__EXERCISE BRIEF__:
Which of the lines below contain the string "FALLBACK"? Copy each one.
★ ★ ★
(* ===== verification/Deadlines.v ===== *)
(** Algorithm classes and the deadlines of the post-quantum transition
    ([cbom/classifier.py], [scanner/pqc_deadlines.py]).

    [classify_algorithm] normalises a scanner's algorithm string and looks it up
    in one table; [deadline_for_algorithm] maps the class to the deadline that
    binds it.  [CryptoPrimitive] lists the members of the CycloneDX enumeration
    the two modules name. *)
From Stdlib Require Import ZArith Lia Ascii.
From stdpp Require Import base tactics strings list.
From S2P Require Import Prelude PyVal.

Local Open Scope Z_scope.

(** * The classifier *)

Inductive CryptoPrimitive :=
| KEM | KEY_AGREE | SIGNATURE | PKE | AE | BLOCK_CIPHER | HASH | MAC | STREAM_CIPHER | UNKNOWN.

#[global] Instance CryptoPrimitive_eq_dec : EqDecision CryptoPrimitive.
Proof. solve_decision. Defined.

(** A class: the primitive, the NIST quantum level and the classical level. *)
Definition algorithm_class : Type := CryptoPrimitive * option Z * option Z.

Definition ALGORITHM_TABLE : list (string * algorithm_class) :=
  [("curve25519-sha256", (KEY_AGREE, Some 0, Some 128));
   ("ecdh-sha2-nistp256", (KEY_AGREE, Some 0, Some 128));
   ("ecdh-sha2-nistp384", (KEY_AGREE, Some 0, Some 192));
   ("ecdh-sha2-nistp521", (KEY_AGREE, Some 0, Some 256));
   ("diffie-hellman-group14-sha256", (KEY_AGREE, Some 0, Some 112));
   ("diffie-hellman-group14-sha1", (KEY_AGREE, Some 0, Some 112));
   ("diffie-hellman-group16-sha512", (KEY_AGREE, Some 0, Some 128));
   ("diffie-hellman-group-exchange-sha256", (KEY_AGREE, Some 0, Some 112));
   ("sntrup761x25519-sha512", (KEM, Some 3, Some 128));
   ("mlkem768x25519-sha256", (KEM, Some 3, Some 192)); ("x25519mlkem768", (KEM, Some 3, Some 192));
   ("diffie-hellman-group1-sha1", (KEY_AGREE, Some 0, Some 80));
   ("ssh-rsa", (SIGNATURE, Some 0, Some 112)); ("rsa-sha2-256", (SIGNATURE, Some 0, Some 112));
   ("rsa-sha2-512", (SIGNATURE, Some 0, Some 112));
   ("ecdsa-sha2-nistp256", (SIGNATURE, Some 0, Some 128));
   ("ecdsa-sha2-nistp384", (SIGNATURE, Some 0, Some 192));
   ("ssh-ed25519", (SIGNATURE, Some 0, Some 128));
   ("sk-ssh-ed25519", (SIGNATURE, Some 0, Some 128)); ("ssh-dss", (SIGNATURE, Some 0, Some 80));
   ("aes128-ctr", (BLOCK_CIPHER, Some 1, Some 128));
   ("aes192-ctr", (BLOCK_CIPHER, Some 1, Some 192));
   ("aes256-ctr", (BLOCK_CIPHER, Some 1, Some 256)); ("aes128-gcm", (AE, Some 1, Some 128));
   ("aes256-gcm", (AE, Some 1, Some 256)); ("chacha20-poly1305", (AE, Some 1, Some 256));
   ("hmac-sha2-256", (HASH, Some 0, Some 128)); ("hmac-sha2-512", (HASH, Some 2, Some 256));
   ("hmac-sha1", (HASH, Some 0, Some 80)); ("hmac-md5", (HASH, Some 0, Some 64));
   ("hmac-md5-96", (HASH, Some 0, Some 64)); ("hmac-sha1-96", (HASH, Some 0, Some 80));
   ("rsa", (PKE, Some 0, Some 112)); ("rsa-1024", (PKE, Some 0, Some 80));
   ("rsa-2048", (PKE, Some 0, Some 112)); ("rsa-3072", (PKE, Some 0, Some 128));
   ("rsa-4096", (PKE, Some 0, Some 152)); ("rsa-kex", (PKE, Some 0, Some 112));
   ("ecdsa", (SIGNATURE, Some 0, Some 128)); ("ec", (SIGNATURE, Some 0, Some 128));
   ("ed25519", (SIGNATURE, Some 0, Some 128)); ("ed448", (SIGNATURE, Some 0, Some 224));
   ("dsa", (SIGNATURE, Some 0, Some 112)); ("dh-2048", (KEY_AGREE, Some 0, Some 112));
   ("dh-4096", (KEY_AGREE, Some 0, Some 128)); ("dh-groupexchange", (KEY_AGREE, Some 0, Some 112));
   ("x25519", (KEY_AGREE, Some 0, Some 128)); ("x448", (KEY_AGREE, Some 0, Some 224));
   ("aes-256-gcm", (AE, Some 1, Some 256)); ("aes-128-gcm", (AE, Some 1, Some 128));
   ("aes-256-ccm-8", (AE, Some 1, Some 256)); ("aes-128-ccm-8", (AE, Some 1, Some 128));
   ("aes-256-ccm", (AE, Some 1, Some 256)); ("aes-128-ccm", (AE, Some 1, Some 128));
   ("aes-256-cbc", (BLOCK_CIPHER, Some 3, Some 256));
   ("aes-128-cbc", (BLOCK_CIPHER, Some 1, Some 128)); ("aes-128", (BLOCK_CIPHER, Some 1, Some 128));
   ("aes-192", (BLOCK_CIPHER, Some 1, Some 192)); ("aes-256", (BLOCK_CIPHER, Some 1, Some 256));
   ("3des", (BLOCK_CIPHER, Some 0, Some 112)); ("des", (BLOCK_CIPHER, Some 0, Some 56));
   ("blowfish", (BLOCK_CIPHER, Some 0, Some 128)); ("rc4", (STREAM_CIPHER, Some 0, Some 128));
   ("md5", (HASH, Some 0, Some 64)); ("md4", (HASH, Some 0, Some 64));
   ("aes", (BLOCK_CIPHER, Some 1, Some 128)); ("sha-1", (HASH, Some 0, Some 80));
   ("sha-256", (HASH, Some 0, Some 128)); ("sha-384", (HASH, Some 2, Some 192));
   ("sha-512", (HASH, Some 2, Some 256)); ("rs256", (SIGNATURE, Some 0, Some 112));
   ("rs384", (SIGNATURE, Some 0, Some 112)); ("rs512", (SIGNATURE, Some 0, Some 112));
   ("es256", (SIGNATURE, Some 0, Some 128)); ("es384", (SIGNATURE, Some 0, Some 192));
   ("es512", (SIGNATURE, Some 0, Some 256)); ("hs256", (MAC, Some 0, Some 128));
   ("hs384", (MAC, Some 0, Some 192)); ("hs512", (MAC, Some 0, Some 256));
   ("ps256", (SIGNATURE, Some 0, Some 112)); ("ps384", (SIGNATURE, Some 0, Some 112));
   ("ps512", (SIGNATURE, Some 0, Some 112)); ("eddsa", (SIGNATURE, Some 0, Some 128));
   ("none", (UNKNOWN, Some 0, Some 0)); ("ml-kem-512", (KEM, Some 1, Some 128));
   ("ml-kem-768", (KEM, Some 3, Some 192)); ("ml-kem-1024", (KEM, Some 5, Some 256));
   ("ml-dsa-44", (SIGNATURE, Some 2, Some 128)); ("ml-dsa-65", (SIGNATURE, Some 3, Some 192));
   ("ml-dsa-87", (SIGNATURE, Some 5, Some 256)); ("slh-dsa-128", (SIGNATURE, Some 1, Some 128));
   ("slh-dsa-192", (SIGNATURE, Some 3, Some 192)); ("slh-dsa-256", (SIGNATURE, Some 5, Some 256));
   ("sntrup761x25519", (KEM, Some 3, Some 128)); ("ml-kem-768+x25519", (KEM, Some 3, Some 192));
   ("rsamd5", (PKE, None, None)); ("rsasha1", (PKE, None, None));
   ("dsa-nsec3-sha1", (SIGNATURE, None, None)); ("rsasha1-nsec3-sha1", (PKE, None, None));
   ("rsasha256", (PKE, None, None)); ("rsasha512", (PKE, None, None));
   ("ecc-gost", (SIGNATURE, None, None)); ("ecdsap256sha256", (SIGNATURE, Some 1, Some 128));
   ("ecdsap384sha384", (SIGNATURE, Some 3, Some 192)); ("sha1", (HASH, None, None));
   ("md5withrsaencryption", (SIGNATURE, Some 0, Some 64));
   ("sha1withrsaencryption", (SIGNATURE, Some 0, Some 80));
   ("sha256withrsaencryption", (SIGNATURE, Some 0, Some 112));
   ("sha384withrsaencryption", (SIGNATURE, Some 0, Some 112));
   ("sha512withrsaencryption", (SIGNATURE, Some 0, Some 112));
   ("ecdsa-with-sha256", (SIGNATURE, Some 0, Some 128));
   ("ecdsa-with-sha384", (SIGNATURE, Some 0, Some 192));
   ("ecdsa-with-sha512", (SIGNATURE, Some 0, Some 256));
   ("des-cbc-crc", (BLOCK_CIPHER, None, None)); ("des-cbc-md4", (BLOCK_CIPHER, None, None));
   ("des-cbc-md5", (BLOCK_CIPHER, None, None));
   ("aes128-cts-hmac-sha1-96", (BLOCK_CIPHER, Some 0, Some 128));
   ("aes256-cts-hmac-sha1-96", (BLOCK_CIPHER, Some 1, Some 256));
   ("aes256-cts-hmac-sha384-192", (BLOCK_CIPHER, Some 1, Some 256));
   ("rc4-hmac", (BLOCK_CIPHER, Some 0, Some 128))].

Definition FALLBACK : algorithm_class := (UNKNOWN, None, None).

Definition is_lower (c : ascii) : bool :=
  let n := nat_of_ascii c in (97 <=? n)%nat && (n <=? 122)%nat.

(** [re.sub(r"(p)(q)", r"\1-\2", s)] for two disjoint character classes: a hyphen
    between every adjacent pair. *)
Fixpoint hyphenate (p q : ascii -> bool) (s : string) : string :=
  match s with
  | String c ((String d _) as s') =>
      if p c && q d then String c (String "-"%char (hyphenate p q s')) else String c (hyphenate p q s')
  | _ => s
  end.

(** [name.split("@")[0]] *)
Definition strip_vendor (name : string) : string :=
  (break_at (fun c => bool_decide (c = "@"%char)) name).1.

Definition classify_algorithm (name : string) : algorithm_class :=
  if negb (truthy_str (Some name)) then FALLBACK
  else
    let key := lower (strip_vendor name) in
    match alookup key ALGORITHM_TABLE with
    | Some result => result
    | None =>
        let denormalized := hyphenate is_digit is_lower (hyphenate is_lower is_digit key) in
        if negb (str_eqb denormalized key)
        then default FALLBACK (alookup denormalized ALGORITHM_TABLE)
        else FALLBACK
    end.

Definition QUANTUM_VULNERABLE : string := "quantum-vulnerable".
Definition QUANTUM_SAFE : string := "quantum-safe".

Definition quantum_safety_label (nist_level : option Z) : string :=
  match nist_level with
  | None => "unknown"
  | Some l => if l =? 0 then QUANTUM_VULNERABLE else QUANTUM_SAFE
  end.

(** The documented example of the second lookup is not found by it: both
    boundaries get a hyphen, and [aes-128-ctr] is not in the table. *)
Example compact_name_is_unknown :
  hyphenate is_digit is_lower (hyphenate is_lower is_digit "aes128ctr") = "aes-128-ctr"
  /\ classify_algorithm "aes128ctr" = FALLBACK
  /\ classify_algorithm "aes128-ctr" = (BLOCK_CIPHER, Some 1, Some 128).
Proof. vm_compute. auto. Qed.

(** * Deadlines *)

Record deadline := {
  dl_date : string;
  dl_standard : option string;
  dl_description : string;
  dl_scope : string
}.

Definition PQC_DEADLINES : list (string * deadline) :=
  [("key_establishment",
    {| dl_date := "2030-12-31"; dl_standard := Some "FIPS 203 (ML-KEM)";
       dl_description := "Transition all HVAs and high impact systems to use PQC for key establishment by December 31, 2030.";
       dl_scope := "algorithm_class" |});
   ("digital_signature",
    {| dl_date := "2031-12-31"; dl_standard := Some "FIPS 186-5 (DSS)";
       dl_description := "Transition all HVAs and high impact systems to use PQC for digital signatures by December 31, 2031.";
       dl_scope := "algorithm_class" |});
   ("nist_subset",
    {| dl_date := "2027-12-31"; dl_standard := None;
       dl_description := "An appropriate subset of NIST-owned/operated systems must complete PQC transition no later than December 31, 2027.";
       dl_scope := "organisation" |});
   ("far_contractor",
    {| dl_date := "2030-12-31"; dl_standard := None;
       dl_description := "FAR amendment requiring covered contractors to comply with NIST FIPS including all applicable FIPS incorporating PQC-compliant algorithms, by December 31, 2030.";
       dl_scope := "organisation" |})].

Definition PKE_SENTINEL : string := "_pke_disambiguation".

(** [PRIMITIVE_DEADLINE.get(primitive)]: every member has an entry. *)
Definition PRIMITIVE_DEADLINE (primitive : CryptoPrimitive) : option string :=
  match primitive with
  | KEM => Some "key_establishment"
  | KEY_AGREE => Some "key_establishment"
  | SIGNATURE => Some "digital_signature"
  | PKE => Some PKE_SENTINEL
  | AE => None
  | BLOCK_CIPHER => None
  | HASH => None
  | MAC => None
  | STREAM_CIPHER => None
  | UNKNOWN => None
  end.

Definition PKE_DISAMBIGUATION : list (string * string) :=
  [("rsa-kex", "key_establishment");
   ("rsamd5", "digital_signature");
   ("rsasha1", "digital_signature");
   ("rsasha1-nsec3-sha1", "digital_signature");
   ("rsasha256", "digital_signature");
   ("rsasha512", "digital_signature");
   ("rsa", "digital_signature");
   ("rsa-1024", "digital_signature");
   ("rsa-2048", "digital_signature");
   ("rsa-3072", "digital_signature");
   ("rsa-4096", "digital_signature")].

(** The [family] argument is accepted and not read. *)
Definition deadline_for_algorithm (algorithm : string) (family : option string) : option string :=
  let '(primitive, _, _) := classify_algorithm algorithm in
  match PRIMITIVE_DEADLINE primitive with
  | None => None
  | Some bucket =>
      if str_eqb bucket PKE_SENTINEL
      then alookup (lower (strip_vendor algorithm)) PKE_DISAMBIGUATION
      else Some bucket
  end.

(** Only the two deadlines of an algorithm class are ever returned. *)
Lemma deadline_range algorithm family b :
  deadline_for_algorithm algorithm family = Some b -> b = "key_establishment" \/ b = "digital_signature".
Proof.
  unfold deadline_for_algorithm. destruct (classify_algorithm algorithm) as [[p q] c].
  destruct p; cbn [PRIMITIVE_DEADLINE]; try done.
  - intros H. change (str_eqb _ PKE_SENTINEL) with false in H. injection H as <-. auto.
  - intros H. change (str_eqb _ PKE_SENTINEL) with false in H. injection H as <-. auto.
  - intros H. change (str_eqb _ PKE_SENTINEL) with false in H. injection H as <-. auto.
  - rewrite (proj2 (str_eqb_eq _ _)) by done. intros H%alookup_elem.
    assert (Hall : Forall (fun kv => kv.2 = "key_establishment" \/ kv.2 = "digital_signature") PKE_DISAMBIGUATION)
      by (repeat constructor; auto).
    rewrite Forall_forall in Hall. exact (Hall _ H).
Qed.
★ ★ ★
__REPLY__:
Definition FALLBACK : algorithm_class := (UNKNOWN, None, None).
  if negb (truthy_str (Some name)) then FALLBACK
        then default FALLBACK (alookup denormalized ALGORITHM_TABLE)
        else FALLBACK
  /\ classify_algorithm "aes128ctr" = FALLBACK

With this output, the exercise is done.